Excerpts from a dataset
↓

(* ===== verification/Clients.v ===== *)
(** * Scripts that drive the HTTP application (tools/smoke_quickstart.py, tools/ci_load_prepare.py)

    The quickstart smoke test runs against the application behind its
    authentication, as compose.quickstart.yml configures it.  The console page is
    served by the frontend's web server: its status and body are a parameter.

    The preparation of the load benchmark runs beside the engine: each request
    meets the world as it is by then, so the script is a function of those worlds,
    paired with the reading of the monotonic clock (in milliseconds) that follows
    the answer.  Its requests carry no credential. *)

(** * The smoke test *)

From S2P Require Import Prelude PyStr Errors States Json JsonLoads Records Database Queries Tables Claim.
From S2P Require Import Invariant Steps ClaimFacts Repository RepoFacts World RateLimiter RegistryService.
From S2P Require Import JobService SubmitService QueryService FanOutService SignalService CancelService.
From S2P Require Import Matcher Loops Engine Exec Lifecycle OutcomeProps SubmitProps Config Auth HttpServer.
From Stdlib Require Import QArith.
Open Scope string_scope.
Open Scope Z_scope.
Open Scope list_scope.

Import HttpServer.HttpServer.

Module Smoke.

(** compose.quickstart.yml: token mode with the development token. *)
Definition quickstart_auth : Config.AuthConfig :=
  Config.mkAuth "token" "" [("symba-local-dev-token", "default")] [].
(** [json.dumps(j, indent=2, sort_keys=True)] at a nesting level. *)
Fixpoint dumps_indent (level : nat) (j : json) : string :=
  match j with
  | JArr [] => "[]"
  | JArr l => "[" ++ newline (S level)
              ++ String.concat ("," ++ newline (S level)) (map (dumps_indent (S level)) l)
              ++ newline level ++ "]"
  | JObj [] => "{}"
  | JObj l => "{" ++ newline (S level)
              ++ String.concat ("," ++ newline (S level))
                   (map snd (sort_keys (map (fun '(k, v) => (k, dumps_str k ++ ": " ++ dumps_indent (S level) v)) l)))
              ++ newline level ++ "}"
  | _ => dumps j
  end.

Definition _canonical (schema : json) : string := dumps_indent 0 schema ++ String (ascii_of_N 10) "".

(** *** The files *)

(** [Path.read_text]: universal newlines. *)
Fixpoint universal_newlines (s : string) : string :=
  match s with
  | EmptyString => EmptyString
  | String c s' =>
      if (code c =? 13)%N then
        match s' with
        | String d s'' => if (code d =? 10)%N then String d (universal_newlines s'')
                          else String (ascii_of_N 10) (universal_newlines s')
        | EmptyString => String (ascii_of_N 10) EmptyString
        end
      else String c (universal_newlines s')
  end.

(** The committed file ([None] is absent) and what the scripts print. *)
Inductive Report :=
| Schema (text : string)
| Wrote (bytes : nat)
| Missing
| InSync
| Drift (committed generated : string).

↑

Exercise brief: Would you please restate all of the entries exactly?

Response below:
(* ===== verification/Clients.v ===== *)
(** * Scripts that drive the HTTP application (tools/smoke_quickstart.py, tools/ci_load_prepare.py)

    The quickstart smoke test runs against the application behind its
    authentication, as compose.quickstart.yml configures it.  The console page is
    served by the frontend's web server: its status and body are a parameter.

    The preparation of the load benchmark runs beside the engine: each request
    meets the world as it is by then, so the script is a function of those worlds,
    paired with the reading of the monotonic clock (in milliseconds) that follows
    the answer.  Its requests carry no credential. *)

(** * The smoke test *)

From S2P Require Import Prelude PyStr Errors States Json JsonLoads Records Database Queries Tables Claim.
From S2P Require Import Invariant Steps ClaimFacts Repository RepoFacts World RateLimiter RegistryService.
From S2P Require Import JobService SubmitService QueryService FanOutService SignalService CancelService.
From S2P Require Import Matcher Loops Engine Exec Lifecycle OutcomeProps SubmitProps Config Auth HttpServer.
From Stdlib Require Import QArith.
Open Scope string_scope.
Open Scope Z_scope.
Open Scope list_scope.

Import HttpServer.HttpServer.

Module Smoke.

(** compose.quickstart.yml: token mode with the development token. *)
Definition quickstart_auth : Config.AuthConfig :=
  Config.mkAuth "token" "" [("symba-local-dev-token", "default")] [].
(** [json.dumps(j, indent=2, sort_keys=True)] at a nesting level. *)
Fixpoint dumps_indent (level : nat) (j : json) : string :=
  match j with
  | JArr [] => "[]"
  | JArr l => "[" ++ newline (S level)
              ++ String.concat ("," ++ newline (S level)) (map (dumps_indent (S level)) l)
              ++ newline level ++ "]"
  | JObj [] => "{}"
  | JObj l => "{" ++ newline (S level)
              ++ String.concat ("," ++ newline (S level))
                   (map snd (sort_keys (map (fun '(k, v) => (k, dumps_str k ++ ": " ++ dumps_indent (S level) v)) l)))
              ++ newline level ++ "}"
  | _ => dumps j
  end.

Definition _canonical (schema : json) : string := dumps_indent 0 schema ++ String (ascii_of_N 10) "".

(** *** The files *)

(** [Path.read_text]: universal newlines. *)
Fixpoint universal_newlines (s : string) : string :=
  match s with
  | EmptyString => EmptyString
  | String c s' =>
      if (code c =? 13)%N then
        match s' with
        | String d s'' => if (code d =? 10)%N then String d (universal_newlines s'')
                          else String (ascii_of_N 10) (universal_newlines s')
        | EmptyString => String (ascii_of_N 10) EmptyString
        end
      else String c (universal_newlines s')
  end.

(** The committed file ([None] is absent) and what the scripts print. *)
Inductive Report :=
| Schema (text : string)
| Wrote (bytes : nat)
| Missing
| InSync
| Drift (committed generated : string).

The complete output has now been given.